Dataset excerpts:
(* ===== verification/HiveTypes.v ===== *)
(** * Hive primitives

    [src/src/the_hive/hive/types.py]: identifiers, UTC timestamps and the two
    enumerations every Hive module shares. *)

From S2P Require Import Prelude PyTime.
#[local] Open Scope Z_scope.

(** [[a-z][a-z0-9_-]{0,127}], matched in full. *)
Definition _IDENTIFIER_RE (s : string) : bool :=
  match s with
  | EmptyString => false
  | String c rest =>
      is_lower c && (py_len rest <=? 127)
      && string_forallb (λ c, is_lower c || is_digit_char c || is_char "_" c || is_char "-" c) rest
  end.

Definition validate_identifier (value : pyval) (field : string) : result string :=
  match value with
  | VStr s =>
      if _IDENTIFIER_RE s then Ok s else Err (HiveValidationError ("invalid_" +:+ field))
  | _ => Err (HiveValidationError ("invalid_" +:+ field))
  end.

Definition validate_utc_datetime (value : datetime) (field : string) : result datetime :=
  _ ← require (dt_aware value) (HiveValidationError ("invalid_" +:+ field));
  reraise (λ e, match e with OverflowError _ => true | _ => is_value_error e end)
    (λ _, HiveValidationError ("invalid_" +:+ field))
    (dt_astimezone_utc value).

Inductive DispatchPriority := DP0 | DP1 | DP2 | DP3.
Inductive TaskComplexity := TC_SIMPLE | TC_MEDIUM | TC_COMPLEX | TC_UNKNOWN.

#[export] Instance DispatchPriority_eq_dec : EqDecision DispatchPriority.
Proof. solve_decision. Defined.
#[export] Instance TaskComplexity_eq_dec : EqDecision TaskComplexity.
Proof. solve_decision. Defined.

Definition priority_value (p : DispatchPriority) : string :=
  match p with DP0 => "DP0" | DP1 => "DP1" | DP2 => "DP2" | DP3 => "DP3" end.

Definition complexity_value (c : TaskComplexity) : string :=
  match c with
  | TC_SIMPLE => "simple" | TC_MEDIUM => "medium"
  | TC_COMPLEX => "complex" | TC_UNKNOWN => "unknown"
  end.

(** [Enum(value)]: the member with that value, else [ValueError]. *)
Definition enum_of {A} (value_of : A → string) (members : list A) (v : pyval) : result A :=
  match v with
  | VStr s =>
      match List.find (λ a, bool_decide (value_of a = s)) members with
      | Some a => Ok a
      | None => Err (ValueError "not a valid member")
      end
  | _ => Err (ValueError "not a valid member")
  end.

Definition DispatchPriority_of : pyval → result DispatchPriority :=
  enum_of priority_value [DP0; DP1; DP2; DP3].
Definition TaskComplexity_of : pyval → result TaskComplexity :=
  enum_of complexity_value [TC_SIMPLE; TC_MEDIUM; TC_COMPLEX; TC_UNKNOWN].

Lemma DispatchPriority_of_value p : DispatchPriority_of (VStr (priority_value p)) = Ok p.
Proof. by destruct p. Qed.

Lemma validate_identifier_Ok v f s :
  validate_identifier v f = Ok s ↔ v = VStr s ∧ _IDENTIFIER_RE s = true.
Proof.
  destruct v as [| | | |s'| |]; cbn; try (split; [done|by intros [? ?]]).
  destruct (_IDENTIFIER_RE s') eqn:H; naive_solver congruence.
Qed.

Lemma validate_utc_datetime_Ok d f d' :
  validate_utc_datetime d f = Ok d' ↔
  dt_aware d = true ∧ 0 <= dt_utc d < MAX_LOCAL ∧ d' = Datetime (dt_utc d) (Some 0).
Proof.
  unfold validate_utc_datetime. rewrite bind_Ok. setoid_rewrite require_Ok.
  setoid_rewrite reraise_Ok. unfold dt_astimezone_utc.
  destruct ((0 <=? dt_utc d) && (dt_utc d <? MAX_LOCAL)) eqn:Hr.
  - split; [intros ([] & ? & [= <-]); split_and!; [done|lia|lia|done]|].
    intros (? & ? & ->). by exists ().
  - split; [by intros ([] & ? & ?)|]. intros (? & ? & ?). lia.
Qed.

About this task
The answer is every line in the data where the word "unfold" appears.

The completed task
  unfold validate_utc_datetime. rewrite bind_Ok. setoid_rewrite require_Ok.
  setoid_rewrite reraise_Ok. unfold dt_astimezone_utc.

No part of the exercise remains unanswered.